◆ **WHAT YOU NEED TO DO**: For the records below, print the lines from the line with "model of the" through the line with "taken to return, but" exactly as written; include both end lines and exclude the rest.

[Saved entries]
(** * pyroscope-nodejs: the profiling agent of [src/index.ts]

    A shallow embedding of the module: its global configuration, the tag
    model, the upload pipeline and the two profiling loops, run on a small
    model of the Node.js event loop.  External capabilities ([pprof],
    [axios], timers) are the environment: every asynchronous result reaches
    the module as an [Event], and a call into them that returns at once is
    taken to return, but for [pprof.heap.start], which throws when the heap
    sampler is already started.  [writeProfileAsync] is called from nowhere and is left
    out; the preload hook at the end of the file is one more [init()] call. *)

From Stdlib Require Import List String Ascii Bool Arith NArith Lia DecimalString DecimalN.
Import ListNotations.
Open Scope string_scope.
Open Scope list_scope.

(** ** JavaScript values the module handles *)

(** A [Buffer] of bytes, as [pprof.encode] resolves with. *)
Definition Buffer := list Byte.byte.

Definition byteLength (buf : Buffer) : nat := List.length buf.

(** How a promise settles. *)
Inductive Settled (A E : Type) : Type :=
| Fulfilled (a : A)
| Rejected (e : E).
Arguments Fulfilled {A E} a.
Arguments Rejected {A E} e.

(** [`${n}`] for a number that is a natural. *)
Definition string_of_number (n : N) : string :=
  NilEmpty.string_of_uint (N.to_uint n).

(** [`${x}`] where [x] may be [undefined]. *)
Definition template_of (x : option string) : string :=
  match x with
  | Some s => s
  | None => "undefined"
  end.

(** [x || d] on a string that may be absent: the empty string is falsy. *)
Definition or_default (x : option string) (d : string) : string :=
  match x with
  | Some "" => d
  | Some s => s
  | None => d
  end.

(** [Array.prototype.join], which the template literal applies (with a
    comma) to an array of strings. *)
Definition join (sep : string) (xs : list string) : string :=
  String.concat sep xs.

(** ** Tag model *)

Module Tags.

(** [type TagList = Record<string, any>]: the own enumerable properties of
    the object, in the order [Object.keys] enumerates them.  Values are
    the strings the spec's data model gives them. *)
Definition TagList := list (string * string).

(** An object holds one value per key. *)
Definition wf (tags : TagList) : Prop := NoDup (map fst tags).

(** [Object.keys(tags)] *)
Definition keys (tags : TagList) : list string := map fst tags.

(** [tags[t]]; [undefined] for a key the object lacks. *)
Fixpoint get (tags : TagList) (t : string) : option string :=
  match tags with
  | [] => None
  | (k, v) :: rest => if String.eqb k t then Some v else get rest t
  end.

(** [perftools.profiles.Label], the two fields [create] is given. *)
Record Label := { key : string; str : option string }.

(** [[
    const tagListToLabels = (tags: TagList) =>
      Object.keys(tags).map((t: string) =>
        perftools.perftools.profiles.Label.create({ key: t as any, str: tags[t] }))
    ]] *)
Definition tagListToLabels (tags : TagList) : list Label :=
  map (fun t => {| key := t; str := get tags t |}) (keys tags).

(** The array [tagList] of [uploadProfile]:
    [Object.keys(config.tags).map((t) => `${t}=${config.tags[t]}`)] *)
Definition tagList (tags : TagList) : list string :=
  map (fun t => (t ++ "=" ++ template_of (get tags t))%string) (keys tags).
* * *
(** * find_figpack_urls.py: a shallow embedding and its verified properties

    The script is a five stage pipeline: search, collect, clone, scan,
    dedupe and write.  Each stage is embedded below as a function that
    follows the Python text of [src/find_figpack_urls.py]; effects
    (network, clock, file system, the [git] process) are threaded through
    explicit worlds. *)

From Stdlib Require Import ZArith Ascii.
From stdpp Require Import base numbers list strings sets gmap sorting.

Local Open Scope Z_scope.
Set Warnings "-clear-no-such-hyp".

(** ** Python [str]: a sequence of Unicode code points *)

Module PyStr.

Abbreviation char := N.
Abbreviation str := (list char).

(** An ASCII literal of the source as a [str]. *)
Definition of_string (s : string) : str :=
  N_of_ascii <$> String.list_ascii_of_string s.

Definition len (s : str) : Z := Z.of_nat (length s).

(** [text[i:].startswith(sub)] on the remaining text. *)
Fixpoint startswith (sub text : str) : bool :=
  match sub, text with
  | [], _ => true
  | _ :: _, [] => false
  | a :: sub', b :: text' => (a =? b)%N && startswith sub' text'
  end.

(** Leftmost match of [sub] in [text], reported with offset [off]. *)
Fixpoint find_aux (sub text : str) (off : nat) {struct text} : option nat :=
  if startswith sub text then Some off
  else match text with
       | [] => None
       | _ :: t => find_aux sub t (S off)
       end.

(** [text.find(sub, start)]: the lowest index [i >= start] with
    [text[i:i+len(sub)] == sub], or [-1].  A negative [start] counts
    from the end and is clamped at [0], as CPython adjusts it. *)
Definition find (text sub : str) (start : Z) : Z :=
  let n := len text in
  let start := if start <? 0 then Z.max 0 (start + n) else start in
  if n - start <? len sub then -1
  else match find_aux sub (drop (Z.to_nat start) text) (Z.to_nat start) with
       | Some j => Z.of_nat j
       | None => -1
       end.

◆ **ANSWER BELOW**:
    model of the Node.js event loop.  External capabilities ([pprof],
    [axios], timers) are the environment: every asynchronous result reaches
    the module as an [Event], and a call into them that returns at once is
    taken to return, but for [pprof.heap.start], which throws when the heap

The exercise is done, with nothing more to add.